‘I was fooled’: Brexiteer tells James O’Brien he would now vote Remain
PUBLISHED: 17:26 19 September 2019 | UPDATED: 17:43 19 September 2019
A man who voted to leave the EU has admitted he would now vote Remain, saying: “I was fooled”.
Become a Supporter
The New European is proud of its journalism and we hope you are proud of it too. If you value what we are doing, you can help us by making a contribution to the cost of our journalism
Caller Daniel from Newton told James O'Brien on his LBC show that he was scared of upcoming trade deals with America and would now vote Remain.
He said that during the referendum, he "wasn't just a passionate Leaver", but even "drove people to the booth to vote Leave".
One of his main reasons for wanting to leave the EU had been because of the bloc's interest in the controversial Transatlantic Trade and Investment Partnership (TTIP).
TTIP was a series of trade negotiations between the EU and US, which ended without conclusion in 2016.
The LBC caller said: "That was why I wanted to get out. After the vote, obviously the EU voted TTIP down, so I should have stayed in.
"I would vote Remain now. I am quite emotional about this, because I was fooled."
O'Brien told Daniel that he shouldn't be so hard on himself, noting "there's a lot of effort put into persuading you to do what you do by clever, wealthy, powerful people."
O'Brien added: "The way the TTIP was portrayed, it was a proposed trade agreement between the whole of the EU and the US, and there was a lot in it that was deeply problematical.
"By all means get emotional but don't be hard on yourself."
Daniel said there are still things he does not like about the EU. "But any sort of agreement with America scares the life out of me," he said.
"Jeremy Corbyn - I'm not a big fan of his, I'd never vote for someone naturally like him - but he's the only person offering a customs union," he continued.

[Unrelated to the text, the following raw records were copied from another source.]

Definition code (r : Reply) : list byte :=
  match r with RArr _ => Byte.x5b | RMap _ => Byte.x7b | _ => Byte.x3d end :: bits (encode (tree r)).
Definition decoded (bs : list byte) : option Reply :=
  match bs with _ :: bs' => t ← decode (of_bits bs'); untree t | [] => None end.
Lemma decoded_code r : codable r = true → decoded (code r) = Some r.
Proof. intros Hc. unfold decoded, code. rewrite of_bits_bits, decode_encode. cbn. by apply untree_tree. Qed.
Fixpoint member (key : string) (kvs : list (string * Reply)) : option Reply :=
  match kvs with [] => None | (k, v) :: kvs' => if bool_decide (k = key) then Some v else member key kvs' end.
Definition int_of (r : option Reply) : Z := match r with Some (RInt z) => z | _ => 0%Z end.
Definition texts_of (r : option Reply) : list string :=
  match r with Some (RArr l) => omap (λ x, match x with RStr s => Some s | _ => None end) l | _ => [] end.
Lemma texts_of_strings l : texts_of (Some (RArr (RStr <$> l))) = l.
Proof. induction l as [|s l IH]; [done|]. cbn in *. by rewrite IH. Qed.
Fixpoint reply_doc (r : Reply) : JSON :=
  match r with
  | RBool b => JBool b | RInt z => JNum (float_of_Z z) | RFloat f => JNum f | RStr s => JStr s
  | RArr l => JArr (reply_doc <$> l) | RMap kvs => JObj ((λ kv, (kv.1, reply_doc kv.2)) <$> kvs) | _ => JNull
  end.
End code.
Definition not_json {A} : outcome A := Err "invalid character".
#[local] Instance coded_json : DriverJson := {
  unmarshal_response bs :=
    match decoded bs with
    | Some (RMap kvs) => Ok (mkAnswer (int_of (member "t" kvs)) 0 (code <$> member "r" kvs) (texts_of (member "n" kvs)) None "")
    | _ => not_json
    end;
  unmarshal_raws bs := match decoded bs with Some (RArr l) => Ok (code <$> l) | _ => not_json end;
  unmarshal_values bs := match decoded bs with Some (RArr l) => Ok (reply_doc <$> l) | _ => not_json end;
  unmarshal_value bs := match decoded bs with Some r => Ok (reply_doc r) | _ => not_json end;
  format_value v := match v with JStr s => s | _ => "?" end;
  utf8 s := s;
}.
#[local] Instance coded_wire : Wire := {
  marshal r := if codable r then Ok (code r) else Err "json: unsupported value";
  unmarshal_object _ := not_json;
  unmarshal_query bs :=
    match decoded bs with
    | Some (RMap kvs) => Ok (mkQuery (int_of (member "token" kvs)) (int_of (member "type" kvs)) (go_val (default RNil (member "query" kvs))))
    | _ => not_json
    end;
}.
Lemma marshal_coded r text : marshal r = Ok text → codable r = true ∧ text = code r.
Proof. cbn. destruct (codable r); [|done]. by intros [= <-]. Qed.
#[local] Instance coded_laws : DriverJsonLaws.
Proof.
  split.
  - intros token t text Hp Ht [Hc ->]%marshal_coded. cbn -[code decoded]. by rewrite decoded_code by done.
  - intros [ty tok data notes p b] text Hm Hp Hb. cbn in Hp, Hb. subst p b. apply marshal_coded in Hm as [Hc ->].
    set (d := match data with Some l => RArr l | None => RNil end).
    assert (codable d = true) as Hd.
    { cbn in Hc. fold d in Hc. by apply andb_prop in Hc as [? _]. }
    exists (code d). cbn -[code decoded response_map]. split; [fold d; by rewrite Hd|].
    rewrite decoded_code by done. unfold response_map. cbn -[code]. f_equal. f_equal.
    rewrite list_fmap_id. destruct notes as [|n notes]; [done|]. exact (texts_of_strings (n :: notes)).
  - intros x raw [Hc ->]%marshal_coded. cbn in Hc. rewrite andb_true_r in Hc. exists (code x). eexists. cbn -[code decoded].
    rewrite Hc. split; [done|]. split; [done|]. by rewrite decoded_code by (cbn; by rewrite Hc).
Qed.

#[local] Existing Instances Scram.example_crypto Auth.example_runtime.

Definition halves (bs : list byte) : list (list byte) := [take 3 bs; drop 3 bs].
Lemma concat_halves bs : concat (halves bs) = bs.
Proof. cbn. by rewrite app_nil_r, take_drop. Qed.

Definition example_dial (addr : string) : outcome Connection :=
  if bool_decide (addr = "db.example:28015") then Ok (NewConnection [] []) else Err "connection refused".
Definition example_options : ConnectOptions := mkOptions "db.example" 0 "" "" "" 0.
Lemma driver_is_refused_witness :
  let server := handleConnection (halves greeting) [] 0 None NewEvaluator in
  Connect example_dial example_options = Err "handshake failed: EOF" ∧ sv_loop server = LoopDone.
Proof.
  apply (driver_is_refused example_dial example_options (halves greeting) [] 0 None NewEvaluator); vm_compute; reflexivity.
Defined.
(* ===== verification/Pool.v ===== *)
(** * The driver's connection pool ([drivers/go/pool.go])

    Every method holds the lock of the pool from its start to its end, but [Close], which
    gives it away while it waits for the health check to end: a run of a pool is a
    sequence of steps.  The connections are those of [Driver]: pointers into the
    connections of the program, which the callers use and may close.  The network is the
    parameter [dial]: what each attempt gives, a connection or an error; time passes between
    steps.  The counters are unbounded here. *)

From S2P Require Import Prelude Bytes Order Datum Parser Index Admin Evaluator Sessions GoStrings Scram Auth Protocol Driver.

(** Durations and times in nanoseconds. *)
Record PoolOptions := mkPoolOptions {
  po_Host : string; po_Port : Z; po_DB : string; po_User : string; po_Password : string;
  MaxConns : Z; MinConns : Z; ConnTimeout : Z; ConnMaxLifetime : Z; HealthCheckInterval : Z;
}.
Definition PoolOptions_defaults (o : PoolOptions) : PoolOptions :=
  mkPoolOptions (or_text (po_Host o) "localhost") (or_int (po_Port o) 28015) (or_text (po_DB o) "test") (or_text (po_User o) "admin")
    (po_Password o) (or_int (MaxConns o) 10) (or_int (MinConns o) 2) (or_int (ConnTimeout o) (30 * 10 ^ 9))
    (or_int (ConnMaxLifetime o) (300 * 10 ^ 9)) (or_int (HealthCheckInterval o) (30 * 10 ^ 9)).

Record poolConn := mkPoolConn { pc_conn : conn_ptr; createdAt : Z; inUse : bool }.
Definition set_inUse (b : bool) (pc : poolConn) : poolConn := mkPoolConn (pc_conn pc) (createdAt pc) b.

(** The pool, the connections of the program, the next pointer, the attempts to connect
    so far and the clock.  [p_stopped]: the goroutine of the health check has ended. *)
Record Pool := mkPool {
  p_opts : PoolOptions; p_conns : list poolConn; p_closed : bool; p_stopped : bool;
  totalCreated : Z; totalDestroyed : Z;
  p_store : Conns; p_next : conn_ptr; p_dials : nat; p_now : Z;
}.
Definition set_conns (cs : list poolConn) (p : Pool) : Pool :=
  mkPool (p_opts p) cs (p_closed p) (p_stopped p) (totalCreated p) (totalDestroyed p) (p_store p) (p_next p) (p_dials p) (p_now p).
Definition set_store (st : Conns) (p : Pool) : Pool :=
  mkPool (p_opts p) (p_conns p) (p_closed p) (p_stopped p) (totalCreated p) (totalDestroyed p) st (p_next p) (p_dials p) (p_now p).
Definition set_destroyed (n : Z) (p : Pool) : Pool :=
  mkPool (p_opts p) (p_conns p) (p_closed p) (p_stopped p) (totalCreated p) n (p_store p) (p_next p) (p_dials p) (p_now p).
Definition set_closed (c s : bool) (p : Pool) : Pool :=
  mkPool (p_opts p) (p_conns p) c s (totalCreated p) (totalDestroyed p) (p_store p) (p_next p) (p_dials p) (p_now p).
Definition set_now (t : Z) (p : Pool) : Pool :=
  mkPool (p_opts p) (p_conns p) (p_closed p) (p_stopped p) (totalCreated p) (totalDestroyed p) (p_store p) (p_next p) (p_dials p) t.

Definition connect_options (o : PoolOptions) : ConnectOptions :=
  mkOptions (po_Host o) (po_Port o) (po_DB o) (po_User o) (po_Password o) (ConnTimeout o).

(** [pc.conn.IsOpen()] and [pc.conn.Close()]; the error of the latter is dropped. *)
Definition conn_open (st : Conns) (c : conn_ptr) : bool := match st !! c with Some cn => IsOpen cn | None => false end.
Definition close_conn (c : conn_ptr) : M Pool unit := ignore_err (zoom p_store set_store (at_conn c Conn_Close)).
Definition destroyed_one : M Pool unit := modify (λ p, set_destroyed (totalDestroyed p + 1) p).

Section pool.
Context (dial : nat → string → Connection + string).

Definition dial_once (n : nat) (addr : string) : outcome Connection :=
  match dial n addr with inl c => Ok c | inr e => Err e end.
Definition dialled (p : Pool) : Pool :=
  mkPool (p_opts p) (p_conns p) (p_closed p) (p_stopped p) (totalCreated p) (totalDestroyed p) (p_store p) (p_next p) (S (p_dials p)) (p_now p).
Definition add_conn (conn : Conn) (p : Pool) : Pool :=
  mkPool (p_opts p) (p_conns p) (p_closed p) (p_stopped p) (totalCreated p + 1) (totalDestroyed p)
    (<[p_next p := conn]> (p_store p)) (S (p_next p)) (p_dials p) (p_now p).
Definition createConn : M Pool poolConn := λ p,
  match Connect (dial_once (p_dials p)) (connect_options (p_opts p)) with
  | Ok conn => (Ok (mkPoolConn (p_next p) (p_now p) false), add_conn conn (dialled p))
  | Err e => (Err e, dialled p)
  | Panic => (Panic, dialled p)
  | NoFuel => (NoFuel, dialled p)
  end.

(** The loop that looks for an idle connection that is open. *)
Fixpoint find_idle (st : Conns) (cs : list poolConn) : option (conn_ptr * list poolConn) :=
  match cs with
  | [] => None
  | pc :: cs' =>
      if negb (inUse pc) && conn_open st (pc_conn pc) then Some (pc_conn pc, set_inUse true pc :: cs')
      else '(c, cs'') ← find_idle st cs'; Some (c, pc :: cs'')
  end.
Definition exhausted (o : PoolOptions) : string := "connection pool exhausted (max=" +:+ pretty (MaxConns o) +:+ ")".
Definition Acquire : M Pool conn_ptr :=
  p ← get_state;
  if p_closed p then fail "pool is closed"
  else
    match find_idle (p_store p) (p_conns p) with
    | Some (c, cs) => put_state (set_conns cs p);; mret c
    | None =>
        if bool_decide (Z.of_nat (length (p_conns p)) < MaxConns (p_opts p))%Z then
          pc ← wrap_err "failed to create connection" createConn;
          modify (λ p, set_conns (p_conns p ++ [set_inUse true pc]) p);;
          mret (pc_conn pc)
        else fail (exhausted (p_opts p))
    end.

(** The loop of [Release] ends at the connection. *)
Fixpoint release (c : conn_ptr) (cs : list poolConn) : list poolConn :=
  match cs with
  | [] => []
  | pc :: cs' => if bool_decide (pc_conn pc = c) then set_inUse false pc :: cs' else pc :: release c cs'
  end.
Definition Release (c : conn_ptr) : M Pool unit := modify (λ p, set_conns (release c (p_conns p)) p).

(** The deferred [Release] runs when the function panics, too. *)
Definition and_release (fn : conn_ptr → M Pool unit) (c : conn_ptr) : M Pool unit := λ p,
  let '(r, p') := fn c p in (r, (Release c p').2).
Definition Exec (fn : conn_ptr → M Pool unit) : M Pool unit := c ← Acquire; and_release fn c.

Record PoolStats := mkStats {
  TotalConns : nat; IdleConns : nat; InUseConns : nat; ps_MaxConns : Z; ps_MinConns : Z; ps_TotalCreated : Z; ps_TotalDestroyed : Z;
}.
Definition Stats (p : Pool) : PoolStats :=
  let '(total, idle, used) :=
    foldl (λ '(total, idle, used) pc, if inUse pc then (S total, idle, S used) else (S total, S idle, used)) (0, 0, 0) (p_conns p) in
  mkStats total idle used (MaxConns (p_opts p)) (MinConns (p_opts p)) (totalCreated p) (totalDestroyed p).

(** The first loop of [removeStaleConns]. *)
Fixpoint stale_loop (cs alive : list poolConn) : M Pool (list poolConn) :=
  match cs with
  | [] => mret alive
  | pc :: cs' =>
      p ← get_state;
      if inUse pc then stale_loop cs' (alive ++ [pc])
      else if bool_decide (ConnMaxLifetime (p_opts p) < p_now p - createdAt pc)%Z then
        close_conn (pc_conn pc);; destroyed_one;; stale_loop cs' alive
      else if conn_open (p_store p) (pc_conn pc) then stale_loop cs' (alive ++ [pc])
      else destroyed_one;; stale_loop cs' alive
  end.
(** The second loop adds a connection in each of the [n] rounds that are missing. *)
Fixpoint min_loop (n : nat) (alive : list poolConn) : M Pool (list poolConn) :=
  match n with
  | O => mret alive
  | S n' =>
      λ p, match createConn p with
           | (Ok pc, p') => min_loop n' (alive ++ [pc]) p'
           | (Err _, p') => (Ok alive, p')
           | (Panic, p') => (Panic, p')
           | (NoFuel, p') => (NoFuel, p')
           end
  end.
Definition missing (o : PoolOptions) (alive : list poolConn) : nat := Z.to_nat (MinConns o - Z.of_nat (length alive)).
Definition removeStaleConns : M Pool unit :=
  p ← get_state;
  alive ← stale_loop (p_conns p) [];
  alive ← min_loop (missing (p_opts p) alive) alive;
  modify (set_conns alive).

"A customs union takes any trade deal with America out of the equation, because it means we have to retain all of the workers' rights."
O'Brien then clarified that a customs union would still allow the UK to trade with the US nearly as much as it liked, but said "it means we won't be compelled to accept their standards in various area which are, I think everyone agrees, lower than the European Union".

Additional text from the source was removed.